------ Task material

Example split_on_wide_blanks :
  split ("a" ++ of_bytes [226; 128; 131] ++ "b" ++ of_bytes [227; 128; 128]
         ++ cafe ++ of_bytes [10])
  = ["a"; "b"; cafe].
Proof. reflexivity. Qed.

Example len_counts_code_points :
  len cafe = 4 /\ String.length cafe = 5.
Proof. split; reflexivity. Qed.

Definition archive_page (code title : string) : string :=
  ("<html><head><title>" ++ code ++ " " ++ title
   ++ " - Open University Digital Archive</title></head></html>")%string.

(** An archive that holds the given modules under their upper-case
    codes and serves a page without a title for anything else. *)
Fixpoint archive_of (modules : list (string * string)) (target : string)
    : string :=
  match modules with
  | [] => "<html><head><title>Page not found</title></head></html>"
  | (code, title) :: rest =>
      if String.eqb target (archive_url code) then archive_page code title
      else archive_of rest target
  end.

Definition archive : trace -> string -> result bytes :=
  fun _ target =>
    Ret (list_byte_of_string
           (archive_of [("A123", "Mocked active module");
                        ("A012", "Mocked active short course");
                        ("ABCD", "Mocked command module")] target)).

Definition unreachable_archive : trace -> string -> result bytes :=
  fun _ _ => Raise ConnectError.

(** The chat service numbers the replies after the effects so far. *)
Definition chat
    : trace -> Message -> string -> option MessageEmbed -> Message :=
  fun t _ content_ _ => mkMessage (9000 + Z.of_nat (List.length t)) content_.

Definition incoming (id_ : Z) (text : string) : Event :=
  mkEvent (mkMessage id_ text) (mkChannel 42) None.

End Demo.

(** *** Candidate codes *)

Module Candidates.
Import PyStr OUModulesBotPlugin Plugin Demo.




(** C9, at the input where the code departs from it: an inline mention
    written in lower case is looked up as written; only the code shown
    in the reply is put in upper case.  The same code given to the
    command is looked up in upper case. *)
Theorem inline_lookup_keeps_case :
  requests
    (effects
       (snd (on_message_create ascii_upper ascii_isalnum archive chat
               (incoming 7 "foo !a123") initial_state)))
  = [archive_url "a123"]
  /\ upper "a123" <> "a123"
  /\ requests
       (effects
          (snd (on_message_create ascii_upper ascii_isalnum archive chat
                  (incoming 7 "!modulename a123") initial_state)))
     = [archive_url "A123"].
Proof. split; [reflexivity|]. split; [discriminate | reflexivity]. Qed.

End Candidates.

(** *** Command mode and the empty reply *)

Module CommandMode.
Import PyStr OUModulesBotPlugin Plugin Demo.

Lemma Forall_first {A : Type} (P : A -> Prop) (n : nat) (l : list A) :
  Forall P l -> Forall P (firstn n l).
Proof.
  intros H. revert n. induction H as [|x l Hx _ IH]; intros [|n]; cbn;
    auto.
Qed.

(** C3, as the code has it. When the command is given exactly one token
    and the token is not well formed, no lookup is made and the reply
    step is entered all the same, with no module.  When it is given
    several tokens and none is well formed, nothing is looked up and
    nothing is posted. *)
Theorem single_token_reaches_post
    (str_upper : string -> string) (str_isalnum : string -> bool)
    (requests_get : trace -> string -> result bytes)
    (message_reply :
       trace -> Message -> string -> option MessageEmbed -> Message)
    (event_ : Event) (message_ : Message) (s : state) :
  (forall token : string,
      skipn 1 (split (content message_)) = [token] ->
      well_formed str_isalnum (normalize str_upper token) = false ->
      command_modulename str_upper str_isalnum requests_get message_reply
        event_ message_ s
      = post_modules message_reply event_ message_ [] s)
  /\ (1 < List.length (skipn 1 (split (content message_))) ->
      Forall (fun token =>
                well_formed str_isalnum (normalize str_upper token) = false)
        (skipn 1 (split (content message_))) ->
      command_modulename str_upper str_isalnum requests_get message_reply
        event_ message_ s
      = (Ret tt, s)).
Proof.
  split.
  - intros token Htokens Hbad. rewrite command_unfold.
    unfold command_candidates. rewrite Htokens.
    cbn [firstn MODULES_COUNT_LIMIT map filter]. rewrite Hbad.
    cbn. now rewrite looked_up_nil.
  - intros Hmany Hbad. rewrite command_unfold.
    assert (Hnone : command_candidates str_upper str_isalnum
                      (content message_) = []).
    { unfold command_candidates.
      apply Forall_first with (n := MODULES_COUNT_LIMIT) in Hbad.
      induction Hbad as [|token rest Htoken _ IH]; [reflexivity|].
      cbn [map filter]. now rewrite Htoken. }
    rewrite Hnone. cbn [asked fst snd].
    destruct (Nat.eqb_spec (List.length (skipn 1 (split (content message_)))) 1);
      [lia|].
    now rewrite looked_up_nil.
Qed.

Lemma single_token_reaches_post_witness :
  command_modulename ascii_upper ascii_isalnum archive chat
    (incoming 7 "!modulename ab") (mkMessage 7 "!modulename ab")
    initial_state
  = post_modules chat (incoming 7 "!modulename ab")
      (mkMessage 7 "!modulename ab") [] initial_state
  /\ command_modulename ascii_upper ascii_isalnum archive chat
       (incoming 8 "!modulename ab !cd") (mkMessage 8 "!modulename ab !cd")
       initial_state
     = (Ret tt, initial_state).
Proof.
  split.
  - apply (proj1 (single_token_reaches_post ascii_upper ascii_isalnum
                    archive chat (incoming 7 "!modulename ab")
                    (mkMessage 7 "!modulename ab") initial_state) "ab");
      reflexivity.
  - apply (proj2 (single_token_reaches_post ascii_upper ascii_isalnum
                    archive chat (incoming 8 "!modulename ab !cd")
                    (mkMessage 8 "!modulename ab !cd") initial_state)).
    + vm_compute. lia.
    + vm_compute. repeat constructor.
Defined.

(** C3, as stated, fails: for a single token that is not well formed
    nothing is looked up and nothing is posted; the handler ends with an
    exception. *)
Lemma malformed_single_token_gets_no_reply :
  let run := on_message_update ascii_upper ascii_isalnum archive chat
               (incoming 7 "!modulename ab") initial_state in
  fst run = Raise IndexError
  /\ requests (effects (snd run)) = []
  /\ posts (effects (snd run)) = [].
Proof. cbv zeta. repeat split; reflexivity. Qed.
(** A gateway is indifferent to layout when two accepted texts with the
    same tokens, given the same values, are answered alike in every state
    of the store. *)
Definition layout_indifferent {store : Type} (G : Gateway store) : Prop :=
  forall (q1 q2 : string) (tokens : list sql_token) (values : list jsval) (st : store),
    sql_tokens q1 = Some tokens ->
    sql_tokens q2 = Some tokens ->
    G (queryRawUnsafe (JStr q1) values) st = G (queryRawUnsafe (JStr q2) values) st.

(** ** A small store to run the handler on

    The store is a catalogue of tables, each with its schema, name and
    type; the gateway understands the table listing and nothing else. *)

#[global] Instance sql_token_eq_dec : EqDecision sql_token.
Proof. solve_decision. Defined.

Record table_entry : Type := {
  entry_schema : string;
  entry_name : string;
  entry_type : string
}.

Fixpoint insert_sorted (name : string) (names : list string) : list string :=
  match names with
  | [] => [name]
  | first :: rest =>
      if String.leb name first then name :: names
      else first :: insert_sorted name rest
  end.

Definition base_table_names (catalogue : list table_entry) : list string :=
  foldr insert_sorted []
    (entry_name <$>
       List.filter (fun e => String.eqb (entry_schema e) "public"
                             && String.eqb (entry_type e) "BASE TABLE") catalogue).

Definition listing_tokens : list sql_token :=
  [Word "SELECT"; Word "table_name"; Word "FROM"; Word "information_schema.tables";
   Word "WHERE"; Word "table_schema"; Word "="; Literal "public"; Word "AND";
   Word "table_type"; Word "="; Literal "BASE TABLE";
   Word "ORDER"; Word "BY"; Word "table_name"].

Definition catalogue_gateway : Gateway (list table_entry) :=
  fun call catalogue =>
    match call with
    | queryRawUnsafe (JStr q) _ =>
        match sql_tokens q with
        | Some tokens =>
            if decide (tokens = listing_tokens)
            then (Return (JArr ((fun name => JObj [("table_name", JStr name)])
                                  <$> base_table_names catalogue)),
                  catalogue)
            else (Throw (Error "statement not supported"), catalogue)
        | None => (Throw (Error "statement not supported"), catalogue)
        end
    | _ => (Throw (Error "statement not supported"), catalogue)
    end.

Definition sample_catalogue : list table_entry :=
  [ {| entry_schema := "public"; entry_name := "students"; entry_type := "BASE TABLE" |};
    {| entry_schema := "public"; entry_name := "classes"; entry_type := "BASE TABLE" |};
    {| entry_schema := "public"; entry_name := "v_marks"; entry_type := "VIEW" |};
    {| entry_schema := "pg_catalog"; entry_name := "pg_class"; entry_type := "BASE TABLE" |} ].
(** [_guess_quote_and_delimiter(data, delimiters)], returning
    [(quotechar, doublequote, delim, skipinitialspace)].  The delimiter
    [None] and the delimiter [''] are both the empty text. *)
Definition _guess_quote_and_delimiter (data delimiters : str)
  : result (str * bool * str * bool) :=
  let '(regexp, matches) := first_matches restrs data in
  if negb (nonempty matches) then Ok ([], false, [], false) else
  let '(quotes, delims, spaces) :=
    fold_left (tally regexp delimiters) matches ([], [], 0%Z) in
  qc <- max_by snd quotes ;;
  let quotechar := fst qc in
  dl <- (if nonempty delims
         then d <- max_by snd delims ;;
              Ok (if str_eqb (fst d) [LF] then [] else fst d,
                  (snd d =? spaces)%Z)
         else Ok ([], false)) ;;
  let '(delim, skipinitialspace) := dl in
  let doublequote := Re.search (dq_regexp delim quotechar) data in
  Ok (quotechar, doublequote, delim, skipinitialspace).

(** [[chr(c) for c in range(127)]] *)
Definition ascii_chars : list ascii := map ascii_of_nat (seq 0 127).

Definition get_or {K V : Type} (eqk : K -> K -> bool) (k : K) (dflt : V)
           (d : list (K * V)) : V :=
  match Py.get eqk k d with
  | Some v => v
  | None => dflt
  end.

(** The body of [for line in data[start:end]]. *)
Definition tally_line (charFrequency : list (ascii * list (nat * Z)))
           (line : str) : list (ascii * list (nat * Z)) :=
  fold_left
    (fun cf char =>
       let metaFrequency := get_or Ascii.eqb char [] cf in
       let freq := Py.count char line in
       let metaFrequency :=
         Py.set Nat.eqb freq (get_or Nat.eqb freq 0 metaFrequency + 1)%Z
                metaFrequency in
       Py.set Ascii.eqb char metaFrequency cf)
    ascii_chars charFrequency.

(** [items.remove(x)]: the first item equal to [x] goes. *)
Fixpoint remove_item (x : nat * Z) (items : list (nat * Z)) : list (nat * Z) :=
  match items with
  | [] => []
  | y :: items' =>
      if (fst x =? fst y)%nat && (snd x =? snd y)%Z then items'
      else y :: remove_item x items'
  end.

Definition sum (l : list Z) : Z := fold_left Z.add l 0%Z.

(** The body of [for char in charFrequency.keys()]. *)
Definition update_mode (modes : list (ascii * (nat * Z)))
           (entry : ascii * list (nat * Z))
  : result (list (ascii * (nat * Z))) :=
  let '(char, items) := entry in
  if ((length items =? 1)%nat &&
      match items with (O, _) :: _ => true | _ => false end)
  then Ok modes
  else if (1 <? length items)%nat then
    m <- max_by snd items ;;
    let items' := remove_item m items in
    Ok (Py.set Ascii.eqb char (fst m, (snd m - sum (map snd items'))%Z) modes)
  else
    match items with
    | i :: _ => Ok (Py.set Ascii.eqb char i modes)
    | [] => Raise (IndexError "list index out of range")
    end.

Fixpoint update_modes (charFrequency : list (ascii * list (nat * Z)))
         (modes : list (ascii * (nat * Z)))
  : result (list (ascii * (nat * Z))) :=
  match charFrequency with
  | [] => Ok modes
  | entry :: rest =>
      modes' <- update_mode modes entry ;;
      update_modes rest modes'
  end.
(** ** The eager bootstrap and the completion barrier *)

(** C4.  For a valid configuration whose root directory exists or could
    be created and whose initial snapshot shows less free space than the
    threshold, the constructor returns a session with one unit of
    outstanding work, the cleaning state active and one cleanup goroutine
    started.  From then on, whatever the savers do, a WaitForCompletion
    with a live context blocks as long as that goroutine has not returned;
    it returns nil once every started goroutine has returned and none is
    being started; and the goroutine, run to its end, leaves the counter at
    zero whatever the probe and the engine answer. *)
Theorem eager_bootstrap cfg diskInfo :
  validateLocalConfig cfg = None ->
  Free diskInfo < FreeSpaceThreshold cfg ->
  exists s,
    NewLocalBackupSession cfg None (Ok diskInfo) = Ok s /\
    wg s = 1 /\ isCleaningActive s = true /\ passes s = [PcProbe] /\
    (forall n st pc pick,
       Interleaving.reachable s n st ->
       passes (Interleaving.sess st) !! 0%nat = Some pc ->
       Interleaving.pass_live pc = true ->
       WaitForCompletion (Interleaving.sess st) None pick = WaitBlocks) /\
    (forall n st pick,
       Interleaving.reachable s n st ->
       (Interleaving.live_passes st
        + count Interleaving.sv_at_go (Interleaving.savers st) = 0)%nat ->
       WaitForCompletion (Interleaving.sess st) None pick = WaitReturns None) /\
    (forall probe CleanBackup pick,
       WaitForCompletion (cleanup_goroutine s 0 probe CleanBackup) None pick
       = WaitReturns None).
Proof.
  intros Hvalid Hlow.
  pose proof (NewLocalBackupSession_valid cfg diskInfo Hvalid) as Hnew.
  cbv zeta in Hnew.
  apply Z.ltb_lt in Hlow. rewrite Hlow in Hnew.
  eexists. split; [exact Hnew|].
  split; [reflexivity|]. split; [reflexivity|]. split; [reflexivity|].
  split; [|split].
  - intros n st pc pick Hreach Hpc Hlive.
    destruct (Inv_reachable _ _ _ _ _ _ Hnew Hreach) as [_ _ _ I4].
    pose proof (count_lookup Interleaving.pass_live _ _ _ Hpc) as Hc.
    rewrite Hlive in Hc. unfold b2n, Interleaving.live_passes in *.
    unfold WaitForCompletion.
    destruct (Z.eqb_spec (wg (Interleaving.sess st)) 0); [lia|reflexivity].
  - intros n st pick Hreach Hnone.
    destruct (Inv_reachable _ _ _ _ _ _ Hnew Hreach) as [_ _ _ I4].
    unfold WaitForCompletion. rewrite I4, Hnone. reflexivity.
  - intros probe CleanBackup pick. unfold cleanup_goroutine. simpl.
    destruct probe as [du|e]; simpl; [|reflexivity].
    destruct (CleanBackup _ _); reflexivity.
Qed.
(** X4. When one of the four texts is blank, [input_contact_data] stops
    asking: it prints the report of the ValueError that names the field,
    returns the empty dict, and leaves the lines after the blank one
    unread. *)
Theorem input_contact_data_blank_field (w : world) (pre : list pystr) (blank : pystr)
    (rest : list pystr) (q : pystr * pystr) :
  stdin w = pre ++ blank :: rest ->
  Forall (fun line => strip line <> []) pre ->
  strip blank = [] ->
  text_questions !! length pre = Some q ->
  input_contact_data w
  = (Ok [],
     set_stdin
       (set_stdout w
          (stdout w ++ map (fun q => Prompt q.1) (take (S (length pre)) text_questions)
             ++ [Report (ValueError (q.2 ++ MSG_EMPTY))]))
       rest).
Proof.
  intros Hstdin Hpre Hblank Hq.
  unfold input_contact_data, try_except_ValueError.
  destruct pre as [|l1 [|l2 [|l3 [|l4 [|l5 pre]]]]]; try discriminate Hq;
    injection Hq as <-;
    repeat match goal with
           | H : Forall _ (_ :: _) |- _ => apply list.Forall_cons in H as [? H]
           end;
    simpl in Hstdin.
  - rewrite run_bind, (run_ask_string_blank w _ _ _ _ Hstdin Hblank). cbn [is_ValueError].
    run. unfold set_stdin, set_stdout. simpl. by rewrite <- app_assoc.
  - rewrite run_bind, (run_ask_string w _ _ _ _ Hstdin) by done.
    rewrite run_bind. erewrite run_ask_string_blank; [|reflexivity|assumption].
    cbn [is_ValueError]. run. unfold set_stdin, set_stdout. simpl.
    by rewrite <- !app_assoc.
  - rewrite run_bind, (run_ask_string w _ _ _ _ Hstdin) by done.
    rewrite run_bind. erewrite run_ask_string; [|reflexivity|assumption].
    rewrite run_bind. erewrite run_ask_string_blank; [|reflexivity|assumption].
    cbn [is_ValueError]. run. unfold set_stdin, set_stdout. simpl.
    by rewrite <- !app_assoc.
  - rewrite run_bind, (run_ask_string w _ _ _ _ Hstdin) by done.
    do 2 (rewrite run_bind; erewrite run_ask_string; [|reflexivity|assumption]).
    rewrite run_bind. erewrite run_ask_string_blank; [|reflexivity|assumption].
    cbn [is_ValueError]. run. unfold set_stdin, set_stdout. simpl.
    by rewrite <- !app_assoc.
Qed.
(** * Serial command framing: a shallow embedding of
      [tools/serial_client/serial_client.py]

    The Python module builds length-prefixed, CRC-protected command frames
    from loosely typed caller inputs.  Its pure part is embedded here:
    [crc16_modbus], [parse_u8], [data_to_2_bytes] and
    [CommandSender.build_frame], together with the builtins they call
    ([str.strip], [str.lower], [str.startswith], [int], [bytes],
    [bytes.decode]).  Opening the port, sleeping and writing to it are not
    modelled. *)

From Stdlib Require Import ZArith List String Ascii Bool Lia.
From Stdlib.Strings Require Import Byte.
Import ListNotations.

Local Open Scope Z_scope.

(** ** Results and exceptions *)

(** Why a [ValueError] was raised: the message of the [raise] statement in
    the source, or the builtin that raised it. *)
Inductive value_error : Type :=
| OutOfRangeU8      (* "Value out of range for u8 (0..255)" *)
| OutOfRangeData    (* "DATA int must be in 0..255" *)
| FrameLenOutOfRange (* "Frame LEN out of range (2..255). Payload too large?" *)
| InvalidLiteral    (* int(): invalid literal for int() with base b *)
| TooManyDigits     (* int(): Exceeds the limit (4300 digits) *)
| BytesOutOfRange   (* bytes(): bytes must be in range(0, 256) *)
| Undecodable.      (* bytes.decode(): UnicodeDecodeError, a ValueError *)

Inductive type_error : Type :=
| UnsupportedU8     (* "Unsupported type for u8" *)
| UnsupportedData.  (* "Unsupported DATA type" *)

Inductive exn : Type :=
| ValueError (why : value_error)
| TypeError (why : type_error).

Inductive result (E A : Type) : Type :=
| Ok (a : A)
| Raise (e : E).

Arguments Ok {E A} a.
Arguments Raise {E A} e.

Definition bind {E A B : Type} (m : result E A) (k : A -> result E B)
  : result E B :=
  match m with
  | Ok a => k a
  | Raise e => Raise e
  end.

Notation "x <- m ;; k" := (bind m (fun x => k))
  (at level 61, m at next level, right associativity).
Lemma insertion_sort_sorted l :
  strict_weak_in less l → StronglySorted (not_after less) (insertion_sort less l).
Proof.
  intros Hsw. unfold insertion_sort.
  assert (∀ k acc, (∀ y, y ∈ k ++ acc → y ∈ l) → StronglySorted (not_after less) acc →
    StronglySorted (not_after less) (foldl (λ acc x, insert_sorted less x acc) acc k)) as H.
  { induction k as [|x k IH]; intros acc Hin Hacc; simpl; [done|]. apply IH.
    - intros y. rewrite elem_of_app, insert_sorted_perm. set_solver.
    - eapply insert_sorted_sorted; [exact Hsw| | |done]; set_solver. }
  apply H; [|constructor]. intros y. by rewrite app_nil_r.
Qed.
End insertion_sort.

#[export] Instance insertion_GoSort : GoSort | 100 := {
  go_sort _ less l := insertion_sort less l;
  go_sort_perm _ less l := insertion_sort_perm less l;
  go_sort_sorted_in _ less l := insertion_sort_sorted less l;
}.

Section go_sort.
Context `{GoSort} {A : Type} (less : A → A → bool).

Lemma elem_of_go_sort x l : x ∈ go_sort less l ↔ x ∈ l.
Proof. by rewrite go_sort_perm. Qed.

Lemma length_go_sort l : length (go_sort less l) = length l.
Proof. by rewrite go_sort_perm. Qed.

Lemma NoDup_go_sort l : NoDup l → NoDup (go_sort less l).
Proof. by rewrite go_sort_perm. Qed.

Lemma sumZ_go_sort f l : sumZ f (go_sort less l) = sumZ f l.
Proof. apply sumZ_perm, go_sort_perm. Qed.

(** The head of the sorted list is minimal. *)
Lemma go_sort_head_min l x l' y :
  strict_weak less → go_sort less l = x :: l' → y ∈ l → y = x ∨ less y x = false.
Proof.
  intros Hsw Heq Hy. pose proof (go_sort_sorted less l Hsw) as Hs.
  rewrite Heq in Hs. inversion Hs as [|?? _ Hall]; subst.
  rewrite <- (elem_of_go_sort y l), Heq, elem_of_cons in Hy.
  destruct Hy as [->|Hy]; [by left|right].
  rewrite Forall_forall in Hall. by apply Hall.
Qed.

(** When different elements are comparable, the head of the sorted list is the least element,
    and its last the greatest, whichever algorithm sorts. *)
Definition comparable_in (l : list A) : Prop :=
  ∀ a b, a ∈ l → b ∈ l → a ≠ b → less a b = true ∨ less b a = true.

Lemma go_sort_head_least l x :
  strict_weak_in less l → comparable_in l → head (go_sort less l) = Some x →
  x ∈ l ∧ ∀ y, y ∈ l → y ≠ x → less x y = true.
Proof.
  intros Hsw Hcmp Hx. pose proof (go_sort_sorted_in less l Hsw) as Hs.
  pose proof (λ y, elem_of_go_sort y l) as Hel.
  destruct (go_sort less l) as [|z l']; [done|]. injection Hx as ->.
  inversion Hs as [|?? _ Hall]; subst. rewrite Forall_forall in Hall.
  assert (x ∈ l) by (apply Hel; left). split; [done|].
  intros y Hy Hne. destruct (Hcmp x y) as [?|Hyx]; try done.
  apply Hel in Hy as [->|Hy]%elem_of_cons; [done|].
  specialize (Hall y Hy). unfold not_after in Hall. congruence.
Qed.

Lemma go_sort_last_greatest l x :
  strict_weak_in less l → comparable_in l → last (go_sort less l) = Some x →
  x ∈ l ∧ ∀ y, y ∈ l → y ≠ x → less y x = true.
Proof.
  intros Hsw Hcmp [l' Hx]%last_Some. pose proof (go_sort_sorted_in less l Hsw) as Hs.
  pose proof (λ y, elem_of_go_sort y l) as Hel. rewrite Hx in Hs, Hel.
  assert (x ∈ l) by (apply Hel; set_solver). split; [done|].
  intros y Hy Hne. destruct (Hcmp x y) as [Hxy|?]; try done.
  apply Hel, elem_of_app in Hy as [Hy|Hy%list_elem_of_singleton]; [|done].
  assert (not_after less y x) as Hyx
    by (eapply StronglySorted_app_1_elem_of; [exact Hs|done|left]).
  unfold not_after in Hyx. congruence.
Qed.

Lemma go_sort_nil_inv l : go_sort less l = [] → l = [].
Proof.
  intros Hnil. apply Permutation_nil_r. by rewrite <- Hnil, go_sort_perm.
Qed.
End go_sort.
#[export] Hint Resolve NoDup_go_sort : capi.
#[export] Hint Rewrite @elem_of_go_sort @length_go_sort @sumZ_go_sort : capi.

(** The first element of a sorted list with a given property is minimal among those that
    have it. *)
Lemma sorted_filter_head {A} (less : A → A → bool) (Q : A → Prop) `{∀ x, Decision (Q x)}
    (l : list A) x rest :
  StronglySorted (not_after less) l → filter Q l = x :: rest →
  x ∈ l ∧ Q x ∧ ∀ y, y ∈ l → Q y → y = x ∨ less y x = false.
Proof.
  induction 1 as [|z l Hl IH Hz]; [done|]. rewrite filter_cons. case_decide as HQ.
  - intros [= <- _]. split; [set_solver|]. split; [done|].
    intros y [->|Hy]%elem_of_cons _; [by left|right]. rewrite Forall_forall in Hz. by apply Hz.
  - intros Hf. destruct (IH Hf) as (? & ? & Hmin). split; [set_solver|]. split; [done|].
    intros y [->|Hy]%elem_of_cons HQy; [done|by apply Hmin].
Qed.

(** Comparing first by an integer key and then by another order is again an order. *)
Definition lex_less {A} (key : A → Z) (less : A → A → bool) (a b : A) : bool :=
  if key a =? key b then less a b else key a <? key b.

Lemma strict_weak_lex {A} (key : A → Z) (less : A → A → bool) :
  strict_weak less → strict_weak (lex_less key less).
Proof.
  intros Hsw. split; unfold lex_less.
  - intros a b. destruct (Z.eqb_spec (key a) (key b)) as [e|n].
    + rewrite e, Z.eqb_refl. apply (sw_asym less Hsw).
    + rewrite (proj2 (Z.eqb_neq _ _) (not_eq_sym n)), Z.ltb_lt, Z.ltb_ge. lia.
  - intros a b c. destruct (Z.eqb_spec (key b) (key a)), (Z.eqb_spec (key c) (key b)),
      (Z.eqb_spec (key c) (key a)); rewrite ?Z.ltb_ge; try lia.
    apply (sw_negtrans less Hsw).
Qed.

Lemma strict_weak_string {A} (name : A → string) :
  strict_weak (λ a b, string_ltb (name a) (name b)).
Proof.
  split; [intros a b; apply string_ltb_asym|].
  intros a b c Hba Hcb. destruct (string_ltb (name c) (name a)) eqn:Hca; [|done].
  destruct (string_ltb (name a) (name b)) eqn:Hab.
  - by rewrite (string_ltb_trans _ _ _ Hca Hab) in Hcb.
  - rewrite <- (string_ltb_total _ _ Hab Hba) in Hcb. congruence.
Qed.
Lemma Split_cons s sep : ∃ p ps, Split s sep = p :: ps.
Proof.
  induction s as [|c s (p & ps & IH)]; simpl; [eauto|].
  rewrite IH. destruct (Ascii.eqb c sep); eauto.
Qed.

Lemma Join_cons p q ps sep : Join (p :: q :: ps) sep = p +:+ sep +:+ Join (q :: ps) sep.
Proof. done. Qed.

Lemma Join_Split s sep : Join (Split s sep) (String sep EmptyString) = s.
Proof.
  induction s as [|c s IH]; simpl; [done|].
  destruct (Split_cons s sep) as (p & ps & E). rewrite E in *.
  destruct (Ascii.eqb_spec c sep) as [->|].
  - rewrite Join_cons, IH. done.
  - destruct ps as [|q ps]; [by simpl in *; subst|].
    rewrite Join_cons in IH |- *. by rewrite <- IH.
Qed.

(** [strings.Contains(s, "c")] for a one-byte needle. *)
Fixpoint ContainsByte (s : string) (c : ascii) : bool :=
  match s with
  | EmptyString => false
  | String c' s' => Ascii.eqb c' c || ContainsByte s' c
  end.

Lemma Split_none s sep : ContainsByte s sep = false → Split s sep = [s].
Proof.
  induction s as [|c s IH]; simpl; [done|]. destruct (Ascii.eqb c sep); [done|].
  intros Hc. by rewrite IH.
Qed.

(** The first separator splits off what is before it. *)
Lemma Split_app s t sep :
  ContainsByte s sep = false → Split (s +:+ String sep t) sep = s :: Split t sep.
Proof.
  induction s as [|c s IH]; simpl; [by rewrite Ascii.eqb_refl|].
  destruct (Ascii.eqb c sep); [done|]. intros Hc. by rewrite IH.
Qed.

------------

→ **Problem description**
The word "matches" may occur in lines of the data above; say how many lines hold it, giving only the number.

→ **Solution below**
3